Applies To: Windows Server 2003, Windows Server 2003 with SP1

In enterprise organizations, where corporate intranets might be accessed by employees in far-reaching parts of the country or the world, IT administrators in areas that share the intranet must work together to ensure optimal performance for all users. Take time to find out how the performance of other areas is affecting the performance of your applications and systems; then work with IT administrators in other areas to coordinate efforts to improve performance.

If the systems and applications that you manage depend on the performance of other systems and applications, use this guide to help you collaborate with your IT partners:

  1. Identify your partners:

    • Start early in the IT cycle to contact partners and find performance allies in other groups and on your own team. Obtain agreement to work together to maintain and improve performance, including upgrading, adding to, or changing your network components.

    • Determine how the performance of other systems and applications affects your systems and applications, and vice versa; then document the dependencies and share the data with your partners.

  2. Before you begin your design, obtain information about your users. You must know your users in order to set realistic goals for response times and system preferences. If possible, conduct usability tests to discover the actual needs, behaviors, and preferences of real users.

  3. Set performance goals for your group, and establish a timeline:

    • Set performance goals and test plans for your group.

    • Discuss key milestones in your timeline.

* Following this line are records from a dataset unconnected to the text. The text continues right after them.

Lemma finish_shrinks c path gen unit b d : unique_paths c ->
  let r := finish_image_cache_detach_attempt c path gen unit b d in
  shrinks c r.2 /\ (is_ok r.1 = true -> settled path r.2).
Proof.
  intros Hu. cbv zeta. unfold finish_image_cache_detach_attempt. destruct (_ || _) eqn:Ha; [split; [apply shrinks_refl|done]|].
  destruct (find_attachment_record _ _ _ _ _) as [[i e]|] eqn:Hf; [|split; [apply shrinks_refl|done]].
  apply find_attachment_Some in Hf as (Hi & Hv & Hp & _). clear Ha. destruct (negb (detach_attempt_active e) || _) eqn:Hm; [split; [apply shrinks_refl|done]|].
  apply orb_false_iff in Hm as [_ Hm]. apply negb_false_iff, identity_matches_identity in Hm as (Hv1 & Hv2 & Hid). cbn [fst snd].
  set (e' := set_attachment _ _ _ _ _ _ _). assert (Hk : keeps e e') by (by split).
  split; [by eapply put_shrinks; [exact Hi|left]|]. intros _ j x Hj Hvx Hpx. cbn in Hj.
  destruct (decide (i = j)) as [->|Hne].
  - rewrite list_lookup_insert_eq in Hj by (by eapply lookup_lt_Some). by injection Hj as <-.
  - rewrite list_lookup_insert_ne in Hj by done. destruct Hne. eapply Hu; eauto. congruence.
Qed.

Lemma cancel_shrinks c path gen : shrinks c (cancel_image_attachment c path gen).2.
Proof.
  unfold cancel_image_attachment. destruct (_ =? _); [apply shrinks_refl|]. destruct (find_by_path _ _) as [[i e]|] eqn:Hf; [|apply shrinks_refl].
  destruct (is_reservation gen e); [|apply shrinks_refl]. apply find_by_path_Some in Hf as [Hi _]. eapply put_shrinks; [exact Hi|by right].
Qed.

Lemma runs_cache_call {A} (f : (string -> option node_id) -> image_cache -> outcome A * image_cache) ev c (Q : outcome A -> image_cache -> Prop) :
  (forall ds, Q (f ds c).1 (f ds c).2) -> runs (cache_call sys f ev) c Q.
Proof.
  intros HQ. eapply device_runs_bind; [by apply (runs_cache_use _ _ _ (fun r c' => exists ds, r = (f ds c).1 /\ c' = (f ds c).2)); eauto|].
  intros r c' (ds & -> & ->). specialize (HQ ds). destruct (f ds c).1 as [a|[e|]]; [by apply device_runs_ret| |by apply device_runs_ret].
  apply still_then; [apply still_errno|]. intros _. by apply device_runs_ret.
Qed.

(** ** Releasing one image *)
Lemma detach_cached_runs path gen b unit c : unique_paths c ->
  runs (detach_cached_image_device sys path gen b unit) c (fun r c' => shrinks c c' /\ (r = true -> settled path c')).
Proof.
  intros Hu. unfold detach_cached_image_device.
  eapply device_runs_bind; [apply (runs_cache_call _ _ _ (fun _ c' => shrinks c c')); intros ds; apply claim_shrinks|].
  intros [e|x] c1 H1; [|apply device_runs_ret; by split].
  apply still_then; [apply still_detach|]. intros [detached d']. apply still_then; [apply still_look|]. intros code.
  eapply device_runs_bind; [apply (runs_cache_call _ _ _ (fun r c' => shrinks c1 c' /\ (is_ok r = true -> settled path c'))); intros ds;
    apply finish_shrinks; by eapply shrinks_unique|].
  intros r c2 [H2 Hs]. assert (H12 : shrinks c c2) by (by etransitivity).
  destruct (is_ok r); cbn [negb]; [|apply runs_fail; by split]. specialize (Hs eq_refl).
  destruct detached; [apply device_runs_ret; by split|]. destruct (_ && _).
  - eapply runs_weaken; [apply still_wait_release|]. by intros x c' ->.
  - apply still_then; [apply still_errno|]. intros _. apply device_runs_ret. by split.
Qed.

Lemma release_device_runs path mount_point gen b unit c : unique_paths c ->
  runs (release_device sys path mount_point gen b unit) c
    (fun r c' => shrinks c c' /\ (unmount_completed r = true -> names_device unit b -> settled path c')).
Proof.
  intros Hu. unfold release_device.
  eapply (device_runs_bind _ _ _ (fun r c' => shrinks c c' /\ (r.1 = true -> names_device unit b -> settled path c'))).
  { destruct (_ && _) eqn:Hd.
    - eapply device_runs_bind; [by apply detach_cached_runs|]. intros released c' [Hs Hr]. apply still_then; [apply still_look|].
      intros code. apply device_runs_ret. split; [done|]. intros ? _. by apply Hr.
    - apply device_runs_ret. split; [apply shrinks_refl|]. intros _ [H1 H2]. apply andb_false_iff in Hd as [Hd|Hd]; [|lia].
      apply negb_false_iff, bool_decide_eq_true in Hd. done. }
  intros [released error] c' [Hs Hr]. apply still_then; [apply still_command|]. intros r.
  apply still_then; [destruct error, r as [x|]; try case_bool_decide; eauto with still|]. intros _. apply device_runs_ret. split; [done|].
  unfold unmount_completed. cbn. intros Hc Hn. bool_hyps. by apply Hr.
Qed.

Lemma reserve_runs path b unit expected c : runs (reserve_release sys path b unit expected) c
  (fun r c' => shrinks c c' /\ forall result, r = inr result -> unmount_completed result = false).
Proof.
  assert (Hfail : forall e c', shrinks c c' -> runs (let* _ := set_errno (Some e) in ret (inr (failed_with e)) : M (Z + unmount_result_t)) c'
    (fun r c2 => shrinks c c2 /\ forall result, r = inr result -> unmount_completed result = false)).
  { intros e c' Hs. apply still_then; [apply still_errno|]. intros _. apply device_runs_ret. split; [done|]. by intros result [= <-]. }
  pose proof (shrinks_refl c) as Hr. unfold reserve_release. apply still_then; [apply still_query|]. intros [[i e]|].
  2:{ destruct (_ && _); [by apply Hfail|by apply device_runs_ret]. }
  destruct (holds_device e); [|destruct (_ && _); [by apply Hfail|by apply device_runs_ret]].
  destruct (_ || _ || _); [by apply Hfail|]. destruct (_ && _); [by apply Hfail|].
  eapply device_runs_bind; [apply (runs_cache_call _ _ _ (fun _ c' => shrinks c c')); intros ds; apply mark_shrinks|]. intros r c1 H1.
  destruct (is_ok r); [by apply device_runs_ret|]. apply still_then; [apply still_look|]. intros code. by apply Hfail.
Qed.

Lemma release_image_runs cleanup path mount_point gen b unit c : unique_paths c ->
  runs (release_image sys cleanup path mount_point gen b unit) c
    (fun r c' => shrinks c c' /\ (unmount_completed r = true -> names_device unit b -> settled path c')).
Proof.
  intros Hu. unfold release_image. apply still_then; [unfold forget_source; destruct cleanup; eauto with still|]. intros _.
  apply still_then; [apply still_layers|]. intros [e|].
  { apply still_then; [apply still_errno|]. intros _. apply device_runs_ret. split; [apply shrinks_refl|done]. }
  apply still_then; [apply still_active|]. intros [].
  { apply still_then; [apply still_errno|]. intros _. apply device_runs_ret. split; [apply shrinks_refl|done]. }
  by apply release_device_runs.
Qed.

(** ** Dropping a record *)
Definition lives (index : nat) (c : image_cache) : Prop := exists e, images c !! index = Some e /\ ic_valid e = true.

Lemma get_entry_None c index : (index < MAX_IMAGE_MOUNTS)%nat -> get_image_cache_entry c (Z.of_nat index) = None -> ~ lives index c.
Proof.
  intros Hi. unfold get_image_cache_entry. destruct (_ || _) eqn:Hb; [apply orb_true_iff in Hb as [Hb|Hb]; lia|]. rewrite Nat2Z.id.
  intros He (e & Hl & Hv). rewrite Hl in He. cbn in He. by rewrite Hv in He.
Qed.

Lemma get_entry_Some c index e : get_image_cache_entry c (Z.of_nat index) = Some e ->
  (index < MAX_IMAGE_MOUNTS)%nat /\ images c !! index = Some e /\ ic_valid e = true.
Proof.
  unfold get_image_cache_entry. destruct (_ || _) eqn:Hb; [done|]. rewrite Nat2Z.id. intros (x & Hx & H)%bind_Some.
  destruct (ic_valid x) eqn:Hv; [|done]. injection H as <-. apply orb_false_iff in Hb as [_ Hb]. split; [lia|done].
Qed.

Lemma invalidate_same_record c index e : (index < MAX_IMAGE_MOUNTS)%nat -> images c !! index = Some e -> ic_valid e = true ->
  detach_attempt_active e = false -> node_identity_valid (detach_state e) = true ->
  (invalidate_image_cache_entry c (Z.of_nat index) e).2 = put_image c index zero_image.
Proof.
  intros Hi Hl Hv Ha Hn. unfold invalidate_image_cache_entry. destruct (_ || _) eqn:Hb; [apply orb_true_iff in Hb as [Hb|Hb]; lia|].
  rewrite Nat2Z.id, Hl, Hv, Ha. cbn [negb]. rewrite !strcmp_eq_refl, !Z.eqb_refl, !bool_decide_eq_true_2, Bool.eqb_reflx by done.
  unfold device_identity_matches. by rewrite Hn, !Z.eqb_refl.
Qed.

    • Identify competing priorities, especially conflicting priorities of partners outside your immediate group.

  4. Coordinate your plans and goals with your partners plans and goals:

    • Share your goals, timeline, and milestones with your partners; then synchronize goals and timelines with them. Define terminology to ensure that everyone understands each goal and service level. Include a plan for communicating with your partners.

    • Write contracts, if needed, to set service level agreements for performance and to balance competing priorities so that other groups priorities do not adversely affect yours (and vice versa).

    • Establish baseline requirements for operating systems and hardware.

    • Establish guidelines for how to monitor any mutual performance dependencies. Establish minimum testing standards. Establish a system for logging bugs against performance problems.

  5. Design the systems and applications for your group to minimize their impact on other components:

    • Design your client systems so they do not put unnecessary load on servers. For example, ensure that clients' browsers are compression-enabled, and enable HTTP compression of static files on your Web server to provide faster transmission times.

    • Test to identify and minimize unnecessary client requests, such as requests from impatient users who make numerous attempts to access the same page. It is recommended that you set the AspQueueConnectionTestTime Metabase Property so that your server does not process abandoned requests, enable HTTP Keep-Alives, and set up caching to minimize requests from clients Web browsers.